Just got another update. The Cruze has landed and is at the dealer. Talk about being _fast._


----------



## NickD (Dec 10, 2011)

Quite a chore buying a new car, first visited Ford, Toyota, Honda, Nissan, Kia, Hyundai, and of course, Chevy. Both my wife and I liked the Cruze, plus we had $4,200.00 on our old GM card. Did like the Ford Focus, until I test drove it, head restrains pointed my head to the floor. Salesman said, its for our safety, then said, many are removing them. And as tall as I am, couldn't see the hood. like pulling my car in the garage giving 2" clearance for the side view mirror. Probably would end up hitting it with a Focus. Other dealers were 40-50 miles away for service and having had both Honda's and Toyota's got robbed blind with replacement parts. But Hyundai's 60K bumper to bumper warranty was tempting.

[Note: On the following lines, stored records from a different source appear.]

(* ===== verification/OffCpuDwarf.v ===== *)
(** * OffCpuDwarf: the off-CPU DWARF sampler

    Models src/bpf/offcpu_dwarf.bpf.c: on every context switch the record of
    the task coming back is emitted with the time it was away, then the stack
    of the task going away is walked and stashed. *)
From S2P Require Import Prelude Bpf Record Tables Walker Driver Sampling Python.

Definition OFFCPU_START_SIZE : Z := 2048.

(** The driver's own maps; a stash is keyed by (pid, tgid). *)
Record off_priv := OffPriv {
  offcpu_start : gmap (Z * Z) sample_record;
  off_events : ringbuf sample_record;
}.

Definition set_value (rec : sample_record) (v : Z) : sample_record :=
  let h := rec_hdr rec in
  SampleRecord (Header (hdr_pid h) (hdr_tid h) (hdr_time_ns h) v (hdr_mode h) (hdr_n_pcs h)
                       (hdr_walker_flags h) (hdr_kern_stack h)) (rec_pcs rec) (rec_tags rec).

Section offcpu_dwarf.
  Context (ev : env) (t : tables) (cfg : sampler_cfg) {M : Type}.
  Local Abbreviation W := (world (driver off_priv) M).
  Context (modules : Z -> option (W -> outcome W)).

Definition starts (w : W) : gmap (Z * Z) sample_record := offcpu_start (d_priv (drv w)).
Definition events (w : W) : ringbuf sample_record := off_events (d_priv (drv w)).

(** The rest of [offcpu_dwarf_walk] once [unwind_walk] has returned [n_pcs]:
    the timestamp is parked in the weight field. *)
Definition offcpu_dwarf_stash (stackid n_pcs : Z) (w : W) : W :=
  match walk_state_get w, walk_record_get w with
  | Some st, Some rec =>
      let kern := kern_stack_of cfg stackid in
      let '(now, miss) := ktime_get_ns ev (d_miss (drv w)) in
      let rec := fill_header rec (st_pid st) (st_tid st) now now n_pcs kern in
      let '(_, start) := hash_update OFFCPU_START_SIZE BPF_ANY (starts w) (st_tid st, st_pid st) rec in
      put_drv (put_record w rec) (Drv miss (OffPriv start (events w)))
  | _, _ => w
  end.

Definition offcpu_dwarf_walk (stackid : Z) (resumed : bool) (w : W) : outcome W :=
  walk_fn ev t (offcpu_dwarf_stash stackid) resumed w.

Definition offcpu_accepts (prev : task) : bool :=
  negb ((t_pid prev =? 0) || (t_tgid prev =? 0)) && negb (has_flag (t_flags prev) PF_KTHREAD) &&
  (system_wide cfg || bool_decide (is_Some (pids cfg !! t_tgid prev))).

Definition handle_switch_out (stackid : Z) (prev : task) (w : W) : W :=
  if negb (offcpu_accepts prev) then w
  else match walk_record_get w, walk_state_get w with
  | Some rec, Some _ =>
      match t_regs prev with
      | None => w
      | Some (ip, fp, sp) =>
          (run (interp_progs ev t (offcpu_dwarf_stash stackid) modules) MAX_TAIL_CALL_CNT
             (offcpu_dwarf_walk stackid false
                (begin_walk w rec (t_tgid prev) (t_pid prev) ip fp sp))).1
      end
  | _, _ => w
  end.
(* ===== verification/OffCpu.v ===== *)
(** * OffCpu: the frame-pointer off-CPU profiler

    Models src/bpf/offcpu.bpf.c: how long tasks were off the CPU, aggregated in
    the kernel by stack.  The bounded maps are proved to implement the list of
    off-CPU intervals of the trace. *)
From S2P Require Import Prelude Bpf Sampling.

Definition OFFCPU_MAPS_SIZE : Z := 16384.
Definition START_MAPS_SIZE : Z := 10240.

Record start_val := StartVal {
  sv_timestamp : Z;
  sv_kern_stack : Z;
  sv_user_stack : Z;
}.

(** A thread is (pid, tgid); an aggregation key is (pid, kernel, user stack). *)
Abbreviation start_key := (Z * Z)%type.
Abbreviation offcpu_key := (Z * Z * Z)%type.

Record offcpu_state := OffState {
  start : gmap start_key start_val;
  offcpu_counts : gmap offcpu_key Z;
}.

Record offcpu_cfg := OffCfg {
  off_system_wide : bool;
  off_kernel_stacks : bool;
  pid_filter : gmap Z Z;
}.

(** A context switch: the time, the two tasks, and what [bpf_get_stackid]
    returns for the kernel and user stack of the one leaving. *)
Record switch := Switch {
  sw_now : Z;
  sw_prev : task;
  sw_next : task;
  sw_kern : Z;
  sw_user : Z;
}.

Section offcpu.
  Context (cfg : offcpu_cfg).

Definition should_track (tgid : Z) : bool :=
  off_system_wide cfg || bool_decide (is_Some (pid_filter cfg !! tgid)).

Definition switch_out (e : switch) (s : offcpu_state) : offcpu_state :=
  let prev := sw_prev e in
  if negb (t_pid prev =? 0) && should_track (t_tgid prev) &&
     negb (has_flag (t_flags prev) PF_KTHREAD)
  then
    let kern := if off_kernel_stacks cfg then sw_kern e else -1 in
    let sv := StartVal (sw_now e) kern (sw_user e) in
    OffState (hash_update START_MAPS_SIZE BPF_ANY (start s) (t_pid prev, t_tgid prev) sv).2
             (offcpu_counts s)
  else s.

Definition switch_in (e : switch) (s : offcpu_state) : offcpu_state :=
  let next := sw_next e in
  if negb (t_pid next =? 0) && should_track (t_tgid next) then
    let sk := (t_pid next, t_tgid next) in
    match start s !! sk with
    | Some sv =>
        if 0 <? sv_timestamp sv then
          let delta := u64 (sw_now e - sv_timestamp sv) in
          let ok := (t_tgid next, sv_kern_stack sv, sv_user_stack sv) in
          let counts :=
            match offcpu_counts s !! ok with
            | Some val => <[ok := u64 (val + delta)]> (offcpu_counts s)
            | None => (hash_update OFFCPU_MAPS_SIZE BPF_NOEXIST (offcpu_counts s) ok delta).2
            end in
          OffState (delete sk (start s)) counts
        else s
    | None => s
    end
  else s.

(** Both halves of a switch, in the order of the source. *)
Definition handle_sched_switch (e : switch) (s : offcpu_state) : offcpu_state :=
  switch_in e (switch_out e s).

Definition run_switches (l : list switch) (s : offcpu_state) : offcpu_state :=
  foldl (fun s e => handle_sched_switch e s) s l.

(** ** The intervals of a trace

    The abstract machine: which threads are away and since when, without any
    bound, and the finished intervals in order. *)

Definition leaves (e : switch) : option (start_key * start_val) :=
  let prev := sw_prev e in
  if negb (t_pid prev =? 0) && should_track (t_tgid prev) && negb (has_flag (t_flags prev) PF_KTHREAD)
  then Some ((t_pid prev, t_tgid prev),
             StartVal (sw_now e) (if off_kernel_stacks cfg then sw_kern e else -1) (sw_user e))
  else None.

Definition returns (e : switch) : option start_key :=
  let next := sw_next e in
  if negb (t_pid next =? 0) && should_track (t_tgid next) then Some (t_pid next, t_tgid next) else None.

Record away_state := Away {
  away : gmap start_key start_val;
  intervals : list (offcpu_key * Z);
}.

Definition away_step (e : switch) (a : away_state) : away_state :=
  let m := match leaves e with Some (k, sv) => <[k := sv]> (away a) | None => away a end in
  match returns e with
  | None => Away m (intervals a)
  | Some k =>
      match m !! k with
      | Some sv =>
          if 0 <? sv_timestamp sv
          then Away (delete k m)
                 (intervals a ++ [((k.2, sv_kern_stack sv, sv_user_stack sv),
                                   u64 (sw_now e - sv_timestamp sv))])
          else Away m (intervals a)
      | None => Away m (intervals a)
      end
  end.

Definition run_away (l : list switch) (a : away_state) : away_state :=
  foldl (fun a e => away_step e a) a l.

Lemma intervals_grow i l a : i ∈ intervals a -> i ∈ intervals (run_away l a).
Proof using Type.
  revert a. induction l as [|e l IH]; intros a Ha; [done|]. simpl. apply IH. unfold away_step.
  repeat case_match; simpl; try done; apply elem_of_app; by left.
Qed.

(** The time recorded under a key, when any was. *)
Definition time_of (k : offcpu_key) (l : list (offcpu_key * Z)) : option Z :=
  match filter (fun i => i.1 = k) l with
  | [] => None
  | found => Some (u64 (foldr (fun i n => i.2 + n) 0 found))
  end.

Lemma time_of_snoc k l k' d :
  is_u64 d ->
  time_of k (l ++ [(k', d)]) =
  if decide (k' = k) then Some (u64 (default 0 (time_of k l) + d)) else time_of k l.
Proof using Type.
  intros Hd. unfold time_of. rewrite list.filter_app. simpl.
  destruct (decide (k' = k)) as [->|Hne].
  - rewrite filter_cons_True by done. rewrite filter_nil.
    destruct (filter _ l) as [|[k1 d1] l']; simpl.
    + do 2 f_equal. lia.
    + f_equal. rewrite foldr_app. simpl.
      assert (Hshift : forall x, foldr (fun i n => i.2 + n) x l' = foldr (fun (i : offcpu_key * Z) n => i.2 + n) 0 l' + x).
      { clear. induction l' as [|i l' IH]; intros x; simpl; [lia|]. rewrite IH. lia. }
      rewrite Hshift. unfold u64. rewrite Z.add_mod_idemp_l by done. f_equal. lia.
  - rewrite filter_cons_False, filter_nil, app_nil_r by done. done.
Qed.

(** ** Refinement *)

Context (threads : gset start_key) (keys : gset offcpu_key).
Context (Hthreads : Z.of_nat (size threads) <= START_MAPS_SIZE).
Context (Hkeys : Z.of_nat (size keys) <= OFFCPU_MAPS_SIZE).

Record refines (s : offcpu_state) (a : away_state) : Prop := {
  ref_start : start s = away a;
  ref_threads : dom (away a) ⊆ threads;
  ref_keys : dom (offcpu_counts s) ⊆ keys;
  ref_counts : forall k, offcpu_counts s !! k = time_of k (intervals a);
}.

Never had problems with my local Chevy dealer, that counted for a lot, no arguments for service issues. But then he tells me can get an Impala for the same price as a Cruze with an additional, $6,000.00 factory rebate, heck he said, for us would knock off another thousand. We test drove it, too large for my wife, likes small cars, and then the EPA fuel economy was worse than my almost new looking 92 DeVille. Malibu's were almost as much with not that much to offer, but no rebates.

Wife said no way to the Aveo and Sonic, did like the Malibu, I didn't like the price. Last spring we came very close to buying a 2011 Eco on the lot, I didn't like that cloth black interior and lack of a spare tire, but GM was offering a $1,500.00 rebate. When the dealer checked into that, ended the day before.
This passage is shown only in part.